# Task to complete:
Output each record below exactly, and include all of them.

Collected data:
########
(** A name matched by a pattern that ends in an ordinary character ends in
    that character. *)
Lemma fnmatch_last pattern c :
  last_char pattern = Some c ->
  Ascii.eqb c "*" = false -> Ascii.eqb c "?" = false ->
  forall name, Glob.fnmatch pattern name = true -> last_char name = Some c.
Proof.
  intros Hl Hs Hq. revert Hl.
  induction pattern as [|x rest IH]; [discriminate|].
  intros Hl name. cbn [Glob.fnmatch].
  destruct (Ascii.eqb x "*") eqn:Ex.
  - assert (Hrest : last_char rest = Some c).
    { destruct rest as [|y rest']; [|exact Hl].
      cbn in Hl. injection Hl as ->. congruence. }
    induction name as [|d name IHn].
    + rewrite orb_false_r. now apply IH.
    + intros H. apply orb_true_iff in H as [H | H]; [now apply IH|].
      specialize (IHn H).
      rewrite last_char_cons; [exact IHn | now apply (last_char_truthy _ c)].
  - destruct name as [|d name]; [discriminate|].
    intros H. apply andb_true_iff in H as [Hc Hm].
    destruct rest as [|y rest'].
    + cbn in Hl. injection Hl as ->.
      destruct name; [|discriminate].
      rewrite Hq in Hc. simpl in Hc. apply Ascii.eqb_eq in Hc. now subst.
    + specialize (IH Hl name Hm).
      rewrite last_char_cons; [exact IH | now apply (last_char_truthy _ c)].
Qed.

(** After a star, what follows may match any end of the name. *)
Lemma fnmatch_star_skip rest a t :
  Glob.fnmatch rest t = true ->
  Glob.fnmatch (String "*" rest) (a ++ t) = true.
Proof.
  intros H. cbn [Glob.fnmatch]. rewrite Ascii.eqb_refl.
  induction a as [|c a IH]; cbn [String.append].
  - destruct t; now rewrite H.
  - rewrite IH. apply orb_true_r.
Qed.

Lemma generated_name_end be p fmt name :
  has_char "}" (PyStr.lower fmt) = false ->
  generate_filename be p fmt = Ok name ->
  Glob.fnmatch "img_*.{webp,jpg,jpeg,png}" name = false.
Proof.
  intros Hf H. apply generate_filename_inv in H as [_ ->].
  set (ext := if String.eqb (PyStr.lower fmt) "jpeg" then "jpg" else PyStr.lower fmt).
  set (h := file_hash p (mtime_text be p)).
  destruct (Glob.fnmatch _ _) eqn:E; [|reflexivity].
  assert (Hp : last_char "img_*.{webp,jpg,jpeg,png}" = Some "}"%char) by reflexivity.
  apply (fnmatch_last _ "}"%char Hp eq_refl eq_refl) in E.
  change (last_char (("img_" ++ h) ++ String "." ext) = Some "}"%char) in E.
  rewrite last_char_append in E by reflexivity.
  apply last_char_in in E. cbn [has_char] in E.
  unfold ext in E.
  rewrite extension_plain in E by (reflexivity || assumption).
  discriminate.
Qed.

Lemma filter_none {A} (f : A -> bool) l :
  (forall x, In x l -> f x = false) -> filter f l = [].
Proof.
  induction l as [|x l IH]; intros H; [reflexivity|].
  simpl. rewrite (H x (or_introl eq_refl)). apply IH.
  intros y Hy. apply H. now right.
Qed.

Lemma filter_all {A} (f : A -> bool) l :
  (forall x, In x l -> f x = true) -> filter f l = l.
Proof.
  induction l as [|x l IH]; intros H; [reflexivity|].
  simpl. rewrite (H x (or_introl eq_refl)). f_equal. apply IH.
  intros y Hy. apply H. now right.
Qed.

(** The image count of get_storage_info misses the artifacts of the
    pipeline: its pattern ends with the text '{webp,jpg,jpeg,png}', which
    Path.glob reads letter by letter, so in a store that holds only files
    named by generate_filename (for formats without a closing brace) the
    count is 0. *)
Theorem image_count_misses_artifacts be listdir cfg ws :
  os_path_exists be (get_image_store_path cfg ws) = true ->
  (forall name,
      In name (listdir (get_image_store_path cfg ws)) ->
      exists be' p fmt,
        has_char "}" (PyStr.lower fmt) = false /\
        generate_filename be' p fmt = Ok name) ->
  image_count (get_storage_info be listdir cfg ws) = Some 0.
Proof.
  intros He Hn. unfold get_storage_info. cbn [image_count]. rewrite He.
  unfold Glob.count. rewrite filter_none; [reflexivity|].
  intros name Hin. destruct (Hn name Hin) as (be' & p & fmt & Hf & Hg).
  now apply (generated_name_end be' p fmt).
Qed.

Lemma image_count_misses_artifacts_witness :
  image_count
    (get_storage_info
       (Fixtures.with_files
          [("workspace_X/PlanoraAgent/image_store", mkStat false 4096 "1.0")])
       (fun _ => ["img_a58703425487.webp"; "img_a58703425487.jpg"])
       default_config None)
  = Some 0.
Proof.
  apply (image_count_misses_artifacts
           (Fixtures.with_files
              [("workspace_X/PlanoraAgent/image_store", mkStat false 4096 "1.0")])
           (fun _ => ["img_a58703425487.webp"; "img_a58703425487.jpg"])
           default_config None eq_refl).
  intros name [<- | [<- | []]].
  - exists Fixtures.be, Fixtures.upload, "webp". split; vm_compute; reflexivity.
  - exists Fixtures.be, Fixtures.upload, "JPEG". split; vm_compute; reflexivity.
Defined.

(** The thumbnail count counts every file that generate_thumbnail_filename
    names: in a thumbnail folder that holds only such files it is the number
    of files. *)
Theorem thumbnail_count_counts_thumbnails be listdir cfg ws :
  os_path_exists be (get_thumbnail_path cfg ws) = true ->
  (forall name,
      In name (listdir (get_thumbnail_path cfg ws)) ->
      exists image_filename, name = generate_thumbnail_filename image_filename) ->
  thumbnail_count (get_storage_info be listdir cfg ws)
  = Some (Z.of_nat (List.length (listdir (get_thumbnail_path cfg ws)))).
Proof.
  intros He Hn. unfold get_storage_info. cbn [thumbnail_count]. rewrite He.
  unfold Glob.count. rewrite filter_all; [reflexivity|].
  intros name Hin. destruct (Hn name Hin) as (f & ->).
  unfold generate_thumbnail_filename.
  change (Glob.fnmatch "thumb_*.jpg" ("thumb_" ++ PyPath.stem f ++ ".jpg"))
    with (Glob.fnmatch (String "*" ".jpg") (PyPath.stem f ++ ".jpg")).
  now apply fnmatch_star_skip.
Qed.

Lemma thumbnail_count_counts_thumbnails_witness :
  thumbnail_count
    (get_storage_info
       (Fixtures.with_files
          [("workspace_X/PlanoraAgent/image_store/thumbnails", mkStat false 4096 "1.0")])
       (fun _ => ["thumb_img_a58703425487.jpg"])
       default_config None)
  = Some 1.
Proof.
  apply (thumbnail_count_counts_thumbnails
           (Fixtures.with_files
              [("workspace_X/PlanoraAgent/image_store/thumbnails",
                mkStat false 4096 "1.0")])
           (fun _ => ["thumb_img_a58703425487.jpg"])
           default_config None eq_refl).
  intros name [<- | []]. exists "img_a58703425487.webp". reflexivity.
Defined.

End StorageInfo.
########
# Reply:
(** A name matched by a pattern that ends in an ordinary character ends in
    that character. *)
Lemma fnmatch_last pattern c :
  last_char pattern = Some c ->
  Ascii.eqb c "*" = false -> Ascii.eqb c "?" = false ->
  forall name, Glob.fnmatch pattern name = true -> last_char name = Some c.
Proof.
  intros Hl Hs Hq. revert Hl.
  induction pattern as [|x rest IH]; [discriminate|].
  intros Hl name. cbn [Glob.fnmatch].
  destruct (Ascii.eqb x "*") eqn:Ex.
  - assert (Hrest : last_char rest = Some c).
    { destruct rest as [|y rest']; [|exact Hl].
      cbn in Hl. injection Hl as ->. congruence. }
    induction name as [|d name IHn].
    + rewrite orb_false_r. now apply IH.
    + intros H. apply orb_true_iff in H as [H | H]; [now apply IH|].
      specialize (IHn H).
      rewrite last_char_cons; [exact IHn | now apply (last_char_truthy _ c)].
  - destruct name as [|d name]; [discriminate|].
    intros H. apply andb_true_iff in H as [Hc Hm].
    destruct rest as [|y rest'].
    + cbn in Hl. injection Hl as ->.
      destruct name; [|discriminate].
      rewrite Hq in Hc. simpl in Hc. apply Ascii.eqb_eq in Hc. now subst.
    + specialize (IH Hl name Hm).
      rewrite last_char_cons; [exact IH | now apply (last_char_truthy _ c)].
Qed.

(** After a star, what follows may match any end of the name. *)
Lemma fnmatch_star_skip rest a t :
  Glob.fnmatch rest t = true ->
  Glob.fnmatch (String "*" rest) (a ++ t) = true.
Proof.
  intros H. cbn [Glob.fnmatch]. rewrite Ascii.eqb_refl.
  induction a as [|c a IH]; cbn [String.append].
  - destruct t; now rewrite H.
  - rewrite IH. apply orb_true_r.
Qed.

Lemma generated_name_end be p fmt name :
  has_char "}" (PyStr.lower fmt) = false ->
  generate_filename be p fmt = Ok name ->
  Glob.fnmatch "img_*.{webp,jpg,jpeg,png}" name = false.
Proof.
  intros Hf H. apply generate_filename_inv in H as [_ ->].
  set (ext := if String.eqb (PyStr.lower fmt) "jpeg" then "jpg" else PyStr.lower fmt).
  set (h := file_hash p (mtime_text be p)).
  destruct (Glob.fnmatch _ _) eqn:E; [|reflexivity].
  assert (Hp : last_char "img_*.{webp,jpg,jpeg,png}" = Some "}"%char) by reflexivity.
  apply (fnmatch_last _ "}"%char Hp eq_refl eq_refl) in E.
  change (last_char (("img_" ++ h) ++ String "." ext) = Some "}"%char) in E.
  rewrite last_char_append in E by reflexivity.
  apply last_char_in in E. cbn [has_char] in E.
  unfold ext in E.
  rewrite extension_plain in E by (reflexivity || assumption).
  discriminate.
Qed.

Lemma filter_none {A} (f : A -> bool) l :
  (forall x, In x l -> f x = false) -> filter f l = [].
Proof.
  induction l as [|x l IH]; intros H; [reflexivity|].
  simpl. rewrite (H x (or_introl eq_refl)). apply IH.
  intros y Hy. apply H. now right.
Qed.

Lemma filter_all {A} (f : A -> bool) l :
  (forall x, In x l -> f x = true) -> filter f l = l.
Proof.
  induction l as [|x l IH]; intros H; [reflexivity|].
  simpl. rewrite (H x (or_introl eq_refl)). f_equal. apply IH.
  intros y Hy. apply H. now right.
Qed.

(** The image count of get_storage_info misses the artifacts of the
    pipeline: its pattern ends with the text '{webp,jpg,jpeg,png}', which
    Path.glob reads letter by letter, so in a store that holds only files
    named by generate_filename (for formats without a closing brace) the
    count is 0. *)
Theorem image_count_misses_artifacts be listdir cfg ws :
  os_path_exists be (get_image_store_path cfg ws) = true ->
  (forall name,
      In name (listdir (get_image_store_path cfg ws)) ->
      exists be' p fmt,
        has_char "}" (PyStr.lower fmt) = false /\
        generate_filename be' p fmt = Ok name) ->
  image_count (get_storage_info be listdir cfg ws) = Some 0.
Proof.
  intros He Hn. unfold get_storage_info. cbn [image_count]. rewrite He.
  unfold Glob.count. rewrite filter_none; [reflexivity|].
  intros name Hin. destruct (Hn name Hin) as (be' & p & fmt & Hf & Hg).
  now apply (generated_name_end be' p fmt).
Qed.

Lemma image_count_misses_artifacts_witness :
  image_count
    (get_storage_info
       (Fixtures.with_files
          [("workspace_X/PlanoraAgent/image_store", mkStat false 4096 "1.0")])
       (fun _ => ["img_a58703425487.webp"; "img_a58703425487.jpg"])
       default_config None)
  = Some 0.
Proof.
  apply (image_count_misses_artifacts
           (Fixtures.with_files
              [("workspace_X/PlanoraAgent/image_store", mkStat false 4096 "1.0")])
           (fun _ => ["img_a58703425487.webp"; "img_a58703425487.jpg"])
           default_config None eq_refl).
  intros name [<- | [<- | []]].
  - exists Fixtures.be, Fixtures.upload, "webp". split; vm_compute; reflexivity.
  - exists Fixtures.be, Fixtures.upload, "JPEG". split; vm_compute; reflexivity.
Defined.

(** The thumbnail count counts every file that generate_thumbnail_filename
    names: in a thumbnail folder that holds only such files it is the number
    of files. *)
Theorem thumbnail_count_counts_thumbnails be listdir cfg ws :
  os_path_exists be (get_thumbnail_path cfg ws) = true ->
  (forall name,
      In name (listdir (get_thumbnail_path cfg ws)) ->
      exists image_filename, name = generate_thumbnail_filename image_filename) ->
  thumbnail_count (get_storage_info be listdir cfg ws)
  = Some (Z.of_nat (List.length (listdir (get_thumbnail_path cfg ws)))).
Proof.
  intros He Hn. unfold get_storage_info. cbn [thumbnail_count]. rewrite He.
  unfold Glob.count. rewrite filter_all; [reflexivity|].
  intros name Hin. destruct (Hn name Hin) as (f & ->).
  unfold generate_thumbnail_filename.
  change (Glob.fnmatch "thumb_*.jpg" ("thumb_" ++ PyPath.stem f ++ ".jpg"))
    with (Glob.fnmatch (String "*" ".jpg") (PyPath.stem f ++ ".jpg")).
  now apply fnmatch_star_skip.
Qed.

Lemma thumbnail_count_counts_thumbnails_witness :
  thumbnail_count
    (get_storage_info
       (Fixtures.with_files
          [("workspace_X/PlanoraAgent/image_store/thumbnails", mkStat false 4096 "1.0")])
       (fun _ => ["thumb_img_a58703425487.jpg"])
       default_config None)
  = Some 1.
Proof.
  apply (thumbnail_count_counts_thumbnails
           (Fixtures.with_files
              [("workspace_X/PlanoraAgent/image_store/thumbnails",
                mkStat false 4096 "1.0")])
           (fun _ => ["thumb_img_a58703425487.jpg"])
           default_config None eq_refl).
  intros name [<- | []]. exists "img_a58703425487.webp". reflexivity.
Defined.

End StorageInfo.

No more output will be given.